Ben de çocukların yanında yattım. sabaha karşı, gece mesaj attığını gördüm. Dayanamıyorum ayrılalım sevmiyorsun sen de üzülme diye. Yine aynı karabasan çöktü üzerime yerin dibine girdim. Kalktım gittim sokulup yanına yattım. Sarılmadı, tepki vermedi. Öyle yattık alarm çalana kadar.
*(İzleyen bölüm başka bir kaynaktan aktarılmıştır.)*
(** * Syracuse 311 ArcGIS client: a shallow embedding of
      [src/data_ingestion/arcgis_api.py] and the properties of its
      request builder, pagination driver and persistence step.

    Python integers are unbounded and are modelled by [Z]; strings are
    byte strings (UTF-8), whose order is the code-point order Python uses.
    The remote service, the clock and the disk are an environment [env]
    every theorem quantifies over; the mutable part of a run (the client
    object, the requests issued, standard output, the files written, the
    pauses taken) is the [state] threaded through the monad [M]. *)

From Stdlib Require Import ZArith QArith String Ascii List Bool Lia.
From stdpp Require Import base option list gmap strings pretty.

Local Open Scope string_scope.
Local Open Scope list_scope.
Local Open Scope Z_scope.

(** ** Python values *)

(** A scalar as [json] decoding and pandas hand it to the program. A float
    is kept as the text [str()] gives for it: the program never computes
    with one. [VNone] is the decoded JSON [null], [VNaN] the missing cell
    of a frame. *)
Inductive value :=
| VStr (s : string)
| VInt (z : Z)
| VFloat (repr : string)
| VNone
| VNaN.

(** [str(v)] *)
Definition str (v : value) : string :=
  match v with
  | VStr s => s
  | VInt z => pretty z
  | VFloat repr => repr
  | VNone => "None"
  | VNaN => "nan"
  end.

#[global] Instance value_eq_dec : EqDecision value.
Proof. solve_decision. Defined.

(** A raw row: the [attributes] dict of a feature, in insertion order. *)
Abbreviation row := (list (string * value)).

(** The exceptions that occur: the builtin [Exception] the module raises
    itself, the two classes of [requests.exceptions] it tells apart, and
    the [KeyError], [TypeError] and [OSError] raised by the operations it
    calls. All are subclasses of [Exception]. *)
Inductive exn :=
| Exception (msg : string)
| Timeout (msg : string)
| RequestException (msg : string)
| KeyError (key : string)
| TypeError (msg : string)
| OSError (msg : string).

(** [str(e)] *)
Definition str_exn (e : exn) : string :=
  match e with
  | Exception m | Timeout m | RequestException m | TypeError m | OSError m => m
  | KeyError k => "'" +:+ k +:+ "'"
  end.

Inductive res (A : Type) :=
| Ok (a : A)
| Raise (e : exn).
Arguments Ok {A} a.
Arguments Raise {A} e.

(** ** pandas *)

(** A frame: its column labels, its rows in index order and its [attrs].
    A row is kept as the record it came from, so a cell is a scalar and a
    key a row lacks is a missing cell. pandas moreover holds every column
    under one dtype: a column of integers with a missing cell is held as
    [float64], so that [1] is held as [1.0]. The constructors below do not
    model that unification: a frame they build keeps the scalars as
    received, and what is stated of such a frame is which records it
    holds, in which order and under which labels. *)
Record DataFrame := mkDataFrame {
  columns : list string;
  rows : list row;
  attrs : gmap string value;
}.

(** [pd.DataFrame()] *)
Definition DataFrame_empty : DataFrame :=
  {| columns := []; rows := []; attrs := ∅ |}.

(** Column labels in order of first appearance. *)
Definition add_labels (cols ks : list string) : list string :=
  fold_left (λ acc k, if bool_decide (k ∈ acc) then acc else acc ++ [k]) ks cols.

(** [pd.DataFrame(records)] for a non-empty list of dicts: one row per
    record, the columns are the keys met. A record without keys still gives
    a row: [pd.DataFrame([{}, {}])] has two rows and no column. *)
Definition DataFrame_of_records (records : list row) : DataFrame :=
  {| columns := fold_left (λ acc r, add_labels acc r.*1) records [];
     rows := records;
     attrs := ∅ |}.

(** [len(df)] *)
Definition len (df : DataFrame) : Z := Z.of_nat (length (rows df)).

(** [df.empty]: true when either axis has length 0, so also for a frame
    that has rows but no column. *)
Definition empty (df : DataFrame) : bool :=
  match rows df, columns df with
  | [], _ | _, [] => true
  | _, _ => false
  end.

(** [pd.concat(dfs, ignore_index=True)] on a non-empty list of frames. *)
Definition concat (dfs : list DataFrame) : DataFrame :=
  {| columns := fold_left (λ acc df, add_labels acc (columns df)) dfs [];
     rows := mjoin (rows <$> dfs);
     attrs := ∅ |}.

(** [df[col]]: the cells of a column, [NaN] where a row lacks the key. *)
Fixpoint cell (col : string) (r : row) : value :=
  match r with
  | [] => VNaN
  | (k, v) :: r' => if bool_decide (k = col) then v else cell col r'
  end.

Definition column (df : DataFrame) (col : string) : list value :=
  cell col <$> rows df.

(** ** Strings *)

Definition nl : string := String "010"%char "".
Lemma fetch_posts_run (api : BlueskyAPI) (sub : list value) (st : state) :
  fetch_posts api sub st =
  (rbind (get_posts api sub) (fun resp => Ok (by_ident resp)),
   with_calls st [GetPosts sub]).
Proof.
  unfold fetch_posts, mbind, log_call, lift, mret, with_calls. simpl.
  destruct (get_posts api sub); reflexivity.
Qed.

Lemma gather_run {A} (f : list value -> M A) (g : list value -> result A)
    (C : list value -> call) :
  (forall sub st, f sub st = (g sub, with_calls st [C sub])) ->
  forall subs st,
    gather (map f subs) st = (gathered (map g subs), with_calls st (map C subs)).
Proof.
  intros Hf subs. induction subs as [|sub subs IH]; intros st; simpl.
  - now rewrite with_calls_nil.
  - rewrite Hf, IH, with_calls_app. reflexivity.
Qed.

Lemma chunked_map_run (f : list value -> M (list (value * model)))
    (g : list value -> result (list (value * model))) (C : list value -> call)
    (items : list value) (chunk_size : nat) (st : state) :
  (forall sub st, f sub st = (g sub, with_calls st [C sub])) ->
  _chunked_map items chunk_size f st =
  (match items with
   | [] => Ok []
   | _ => rbind (gathered (map g (chunks_of items chunk_size)))
                (fun chunks => Ok (fold_left update chunks []))
   end,
   with_calls st (map C (chunks_of items chunk_size))).
Proof.
  intros Hf. unfold _chunked_map. destruct items as [|x items].
  - unfold mret. now rewrite with_calls_nil.
  - unfold mbind, mret. rewrite (gather_run f g C Hf).
    destruct (gathered _); reflexivity.
Qed.

Lemma fetch_missing_users_run (api : BlueskyAPI) (missing_dids : list value)
    (st : state) :
  fetch_missing_users api missing_dids st =
  (users_result api missing_dids,
   with_calls st (map GetProfiles (chunks_of missing_dids 25))).
Proof.
  unfold fetch_missing_users, users_result, get_user_data_for_dids.
  destruct missing_dids as [|d ds].
  - unfold mret. now rewrite with_calls_nil.
  - now rewrite (chunked_map_run _ _ GetProfiles _ _ _ (fetch_profiles_run api)).
Qed.

Lemma fetch_missing_posts_run (api : BlueskyAPI) (missing_uris : list value)
    (st : state) :
  fetch_missing_posts api missing_uris st =
  (posts_result api missing_uris,
   with_calls st (map GetPosts (chunks_of missing_uris 25))).
Proof.
  unfold fetch_missing_posts, posts_result, hydrate_records_for_uris.
  destruct missing_uris as [|d ds].
  - unfold mret. now rewrite with_calls_nil.
  - now rewrite (chunked_map_run _ _ GetPosts _ _ _ (fetch_posts_run api)).
Qed.

Lemma fetch_missing_run (api : BlueskyAPI) (missing_dids missing_uris : list value)
    (st : state) :
  fetch_missing api missing_dids missing_uris st =
  (match users_result api missing_dids, posts_result api missing_uris with
   | Raise e, _ => Raise e
   | Ok _, Raise e => Raise e
   | Ok fu, Ok fp => Ok (fu, fp)
   end,
   with_calls st (batch_calls missing_dids missing_uris)).
Proof.
  unfold fetch_missing, mbind, mret. simpl.
  rewrite fetch_missing_users_run, fetch_missing_posts_run.
  rewrite with_calls_app. unfold batch_calls.
  destruct (users_result api missing_dids), (posts_result api missing_uris);
    reflexivity.
Qed.

Lemma filter_profile_calls (l l' : list (list value)) :
  filter is_profile_call (map GetProfiles l ++ map GetPosts l') = map GetProfiles l.
Proof.
  rewrite filter_app.
  assert (H1 : filter is_profile_call (map GetProfiles l) = map GetProfiles l).
  { induction l; simpl; congruence. }
  assert (H2 : filter is_profile_call (map GetPosts l') = []).
  { induction l'; simpl; congruence. }
  now rewrite H1, H2, app_nil_r.
Qed.

Lemma filter_post_calls (l l' : list (list value)) :
  filter is_post_call (map GetProfiles l ++ map GetPosts l') = map GetPosts l'.
Proof.
  rewrite filter_app.
  assert (H1 : filter is_post_call (map GetProfiles l) = []).
  { induction l; simpl; congruence. }
  assert (H2 : filter is_post_call (map GetPosts l') = map GetPosts l').
  { induction l'; simpl; congruence. }
  now rewrite H1, H2.
Qed.
Lemma read_response_unknown_id_witness :
  ∃ s', read_response Sample.markdownify Sample.answered =
        Ret (response_dict (response_markdown Sample.markdownify Sample.answered)
               EmptyString) s'.
Proof.
  apply (read_response_unknown_id Sample.markdownify Sample.answered).
  - vm_compute. reflexivity.
  - intros e He. vm_compute in He. injection He as <-. reflexivity.
  - reflexivity.
  - intros e He. vm_compute in He. inversion He.
Defined.


Lemma no_response_element_witness :
  (∃ id s', read_response Sample.markdownify Sample.rejected =
            Ret (response_dict EmptyString id) s')
  ∧ ∀ (fuel : nat) (prev : string) (body : string → M unit),
      stream_message (S fuel) prev body Sample.rejected =
      Exc (IndexError "list index out of range") (advance 3 Sample.rejected).
Proof.
  destruct (no_response_element Sample.markdownify Sample.rejected) as [H1 H2].
  - intros e He. vm_compute in He. discriminate.
  - vm_compute. reflexivity.
  - split; [apply H1; vm_compute; reflexivity|exact H2].
Defined.

Lemma ensure_cf_valid_session_witness :
  ∃ s', ensure_cf Sample.json_loads Sample.Auth0_login 5 3 Sample.signed_in = Ret () s'
    ∧ current_window_handle s' = current_window_handle Sample.signed_in
    ∧ handles s' = handles Sample.signed_in ∧ self s' = self Sample.signed_in
    ∧ challenge_attempts (trace s') =
      (challenge_attempts (trace Sample.signed_in) + 1)%nat.
Proof.
  apply (ensure_cf_valid_session Sample.json_loads Sample.Auth0_login 4 3
           Sample.signed_in "{user}" 1 {["user" := "me"]}).
  - vm_compute. intros H. apply H. reflexivity.
  - intros H. apply list_elem_of_In in H. vm_compute in H.
    destruct H as [H|[]]. discriminate.
  - vm_compute. reflexivity.
  - vm_compute. reflexivity.
  - intros [H|H].
    + apply (f_equal (λ d : gmap string string, d !! "user")) in H.
      vm_compute in H. discriminate.
    + vm_compute in H. discriminate.
Defined.
(** X10. The map [teardown] hands to the report sink is the empty map
    of [setup] with the snapshots the driver sent back to the renders
    merged into it, oldest first: the sink is called with that map on the
    world the parent's [teardown] leaves, and its error, if it throws, is
    the error of [teardown]. *)
Theorem teardown_reports_merged_coverage (requests : list Value)
    (m : Machine World) (w1 : World) :
  let ready := snd (setup m) in
  let used := snd (renders requests ready) in
  let merged :=
    fold_left merge
      (List.map coverage
         (fst (driver_replies (driver (env ready)) requests (world ready))))
      createCoverageMap in
  fst (setup m) = Ok tt ->
  super_teardown (world used) = (Ok tt, w1) ->
  coverageMap (env used) = Some merged /\
  world used =
    snd (driver_replies (driver (env ready)) requests (world ready)) /\
  In (EvReport ["json"; "text"; "lcov"] (Some merged))
     (calls_since used (snd (teardown used))) /\
  (forall e w2,
     reporter_write ["json"; "text"; "lcov"] (Some merged) w1 = (Err e, w2) ->
     teardown used =
       (Err e,
        {| world := w2; env := env used;
           log := log used ++
                    [EvSuperTeardown;
                     EvReport ["json"; "text"; "lcov"] (Some merged)] |})) /\
  (forall w2,
     reporter_write ["json"; "text"; "lcov"] (Some merged) w1 = (Ok tt, w2) ->
     world (snd (teardown used)) =
       match server (env used) with
       | Some srv => snd (server_stop srv w2)
       | None => w2
       end).
Proof.
  intros ready used merged Hsetup Hsuper.
  destruct (setup_effect m) as (Hs & _). fold ready in Hs.
  destruct (Hs Hsetup) as (Hmap & _).
  destruct (renders_replies requests ready createCoverageMap Hmap)
    as (Hcov & Hworld & _).
  fold used in Hcov, Hworld. fold merged in Hcov.
  split; [exact Hcov|]. split; [exact Hworld|].
  rewrite teardown_unfold, Hsuper, Hcov. cbv zeta.
  clearbody merged. unfold report_formats.
  split; [|split].
  - destruct (reporter_write ["json"; "text"; "lcov"] (Some merged) w1)
      as [[[]|e] w2];
      [destruct (server (env used)) as [srv|]|];
      cbn [snd]; (erewrite calls_since_app by reflexivity);
      simpl; auto.
  - intros e w2 Hsink. now rewrite Hsink.
  - intros w2 Hsink. rewrite Hsink.
    now destruct (server (env used)).
Qed.

(** X11. When nothing throws, [teardown] ends by stopping the server that
    [setup] required and made stoppable with no grace period, whatever
    was rendered in between; its result is that of [stop]. *)
Theorem teardown_stops_required_server (requests : list Value)
    (m : Machine World) (d : Driver) (srv : Server) (w1 w2 w3 w4 : World) :
  let ready := snd (setup m) in
  let used := snd (renders requests ready) in
  super_setup (world m) = (Ok d, w1) ->
  require_server w1 = (Ok srv, w2) ->
  super_teardown (world used) = (Ok tt, w3) ->
  reporter_write report_formats (coverageMap (env used)) w3 = (Ok tt, w4) ->
  In (EvStoppable srv 0) (calls_since m ready) /\
  calls_since used (snd (teardown used)) =
    [EvSuperTeardown;
     EvReport ["json"; "text"; "lcov"] (coverageMap (env used));
     EvServerStop srv] /\
  fst (teardown used) = fst (server_stop srv w4).
Proof.
  intros ready used Hsuper Hrequire Htear Hsink.
  assert (Hready : server (env ready) = Some srv /\
                   exists rest,
                     log ready =
                       log m ++ [EvSuperSetup; EvRequireServer;
                                 EvStoppable srv 0] ++ rest).
  { unfold ready. rewrite setup_unfold, Hsuper, Hrequire.
    destruct (stoppable srv 0 w2) as [[[]|e] w]; simpl.
    - split; [reflexivity|]. exists [EvCreateCoverageMap]. reflexivity.
    - split; [reflexivity|]. exists []. reflexivity. }
  destruct Hready as (Hserver & rest & Hlog).
  split.
  { rewrite (calls_since_app _ _ _ Hlog). simpl. auto. }
  assert (Hsrv : server (env used) = Some srv).
  { destruct (renders_effect requests ready) as (_ & Hs & _).
    fold used in Hs. now rewrite Hs. }
  rewrite teardown_unfold, Htear, Hsink, Hsrv. simpl.
  split; [|reflexivity]. now apply calls_since_app.
Qed.

End FurtherProperties.

Lemma coverage_map_folds_snapshots_witness :
  coverageMap
    (env (snd (renders [foo_request; VNull; foo_request]
                 (lab_ready [Ok foo_result; Ok foo_result] true)))) =
  Some (fold_left merge
          (List.map coverage
             (fst (driver_replies
                     (driver (env (lab_ready [Ok foo_result; Ok foo_result]
                                     true)))
                     [foo_request; VNull; foo_request]
                     (world (lab_ready [Ok foo_result; Ok foo_result]
                               true)))))
          createCoverageMap).
Proof.
  exact (proj1 (coverage_map_folds_snapshots
                  [foo_request; VNull; foo_request]
                  (lab_ready [Ok foo_result; Ok foo_result] true)
                  createCoverageMap eq_refl)).
Defined.

Lemma render_without_driver_witness :
  is_ok (fst (global_render foo_request (lab [Ok foo_result] true))) = false.
Proof.
  exact (proj1 (render_without_driver foo_request
                  (lab [Ok foo_result] true) eq_refl)).
Defined.

Lemma render_after_failed_require_witness :
  fst (setup offline_machine) = Err (ExternalError "MODULE_NOT_FOUND") /\
  driver (env (snd (setup offline_machine))) = Some 3.
Proof.
  pose proof (render_after_failed_require foo_request offline_machine 3
                (ExternalError "MODULE_NOT_FOUND") (offline 0) (offline 0)
                eq_refl eq_refl eq_refl) as (Hsetup & Hdriver & _).
  split; [exact Hsetup | exact Hdriver].
Defined.

Lemma teardown_reports_merged_coverage_witness :
  coverageMap
    (env (snd (renders [foo_request] (lab_ready [Ok foo_result] true)))) =
  Some (fold_left merge
          (List.map coverage
             (fst (driver_replies
                     (driver (env (lab_ready [Ok foo_result] true)))
                     [foo_request]
                     (world (lab_ready [Ok foo_result] true)))))
          createCoverageMap).
Proof.
  exact (proj1 (teardown_reports_merged_coverage [foo_request]
                  (lab [Ok foo_result] true)
                  {| session_open := false; replies := [];
                     sink_works := true |}
                  eq_refl eq_refl)).
Defined.

(** The driver's replies in the laboratory: one snapshot came back. *)
Example lab_driver_replies :
  fst (driver_replies (Some 1) [foo_request; VNull]
         {| session_open := true; replies := [Ok foo_result];
            sink_works := true |}) = [foo_result].
Proof. reflexivity. Qed.

Lemma teardown_stops_required_server_witness :
  calls_since
    (snd (renders [foo_request] (lab_ready [Ok foo_result] true)))
    (snd (teardown
            (snd (renders [foo_request] (lab_ready [Ok foo_result] true)))))
  = [EvSuperTeardown;
     EvReport ["json"; "text"; "lcov"] (Some foo_snapshot);
     EvServerStop 8].
Proof.
  exact (proj1 (proj2
    (teardown_stops_required_server [foo_request]
       (lab [Ok foo_result] true) 1 8
       {| session_open := true; replies := [Ok foo_result];
          sink_works := true |}
       {| session_open := true; replies := [Ok foo_result];
          sink_works := true |}
       {| session_open := false; replies := []; sink_works := true |}
       {| session_open := false; replies := []; sink_works := true |}
       eq_refl eq_refl eq_refl eq_refl))).
Defined.

(** The offline world, run: the render that follows the failed [setup]
    reaches the browser and then throws. *)
Example offline_render_loses_container :
  fst (global_render foo_request (snd (setup offline_machine))) =
    Err TypeError /\
  world (snd (global_render foo_request (snd (setup offline_machine)))) =
    offline 1.
Proof. split; reflexivity. Qed.
(** * The SDN smart-routing model trainer ([_train_ml_model.py])

    A shallow embedding of [SDNMLTrainer] and of [main].  The trainer
    object, the files it reads and writes and the lines it prints are
    threaded through a state-and-exception monad; the estimators, the
    splitter and the text renderers of the numeric libraries are the
    fields of the class [Library].

    - Python floats are exact rationals ([Q]); a label is a number too.
    - A pickled object is stored as the object itself: [joblib.load]
      gives back what [joblib.dump] received.
    - [stdout] holds one string per call of [print]. *)

From Stdlib Require Import QArith Qabs Qround.
From stdpp Require Import gmap strings list pretty sorting.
O öyle yapınca işte ben de yıllardır çektiklerimi hatırladım. Nasıl bişeyleri düzeltmek için çırpınıp karşılık bulamadığımı... 45 yaşında adam tekrar deneyelim dememden sadece cinselliğe odaklanması gerektiği sonucunu çıkarıyorsa, cinselliğe zorlamaktan başka elinden bişey gelmiyorsa, herkesin dediği başbaşa aktivite yapın fikirlerini bile akıl edemiyorsa hayırlısı neyse o olsun artık.
Nedense ben sizi o kadar da haklı bulamadım. Sebebi şu: yaptıklarına yıllardır ciddi tepkiler vermemişsiniz sevgisizliği ilgisizliği problem edip düzelteceksin kendini aksi taktirde ben yokum dememişsiniz üstelik 2 çocuk yapmışsınız sizin normaliniz bu olmuş ki. 🤷🏻‍♀️
Şimdi de yıllardır zaten normal olan bir şeyden ötürü yılların kini var içinizde.
Psikolojide bunun karşılığı vardır muhakkak ama bence karşı tarafın davranışını kendiniz yönlendirirsiniz bu da 45 yaşından sonra 2 çocuktan sonra olmaz.
Bosuna değişmesini beklemeyin adamdan.
Zaten kabullendiğiniz bir eşten sonradan ayrılmaya çalışmak çocuklarınıza haksızlık bence.
Ben ikinci çocuğun olsam madem ayrılacaktın beni neden yaptın zaten babam baştan böyleymiş sen de kabul etmişsin derdim.
Adam sonradan değişmiş olsa yorumum farklı olurdu
 
Anlattığınız kadarıyla gözlemlerimi anlatayım

Uzun süre eşinizin asosyalliği, kendini geliştirmemesi ve manevi olarak sizi görmemesinin eksikliğini hissetmişsiniz. Peki bunları önceden eşinize söylediniz mi? Bişeyi bilmeden kendini nasıl toparlayabilir. Ayrıca sizi sevdiğinizi hissetirmesi (herkesin sevgi gösterme şekli başkadır, belki eşiniz gösterdi ama siz görmek istemediniz) dışında diğerleri onun karakteridir. Eşim istiyor diye sosyal olamam veya okumak istemiyorsam okumam. Barışsanız bile bunlar düzelmeyecek onu bilmeniz lazım.

Sevdiğini hissetirmesi ve küsmesi konusunda çift terapisi alabilirsiniz çünkü ayrılamıyorsunuz en azından birşeyleri düzeltmiş olursunuz.
Ayrıca şurada sizi haksız buldum, tamam barışalım ama cinsellik olmaz diyorsunuz ama cinsellik olmadan birbirinize nasıl yakınlaşacaksınız? Sizde adım atmaya çalışın, birlikte olursanızda (kendi isteğinizle) ertesi gün bunu kötü birşeymiş gibi eşinize söylenmeyin.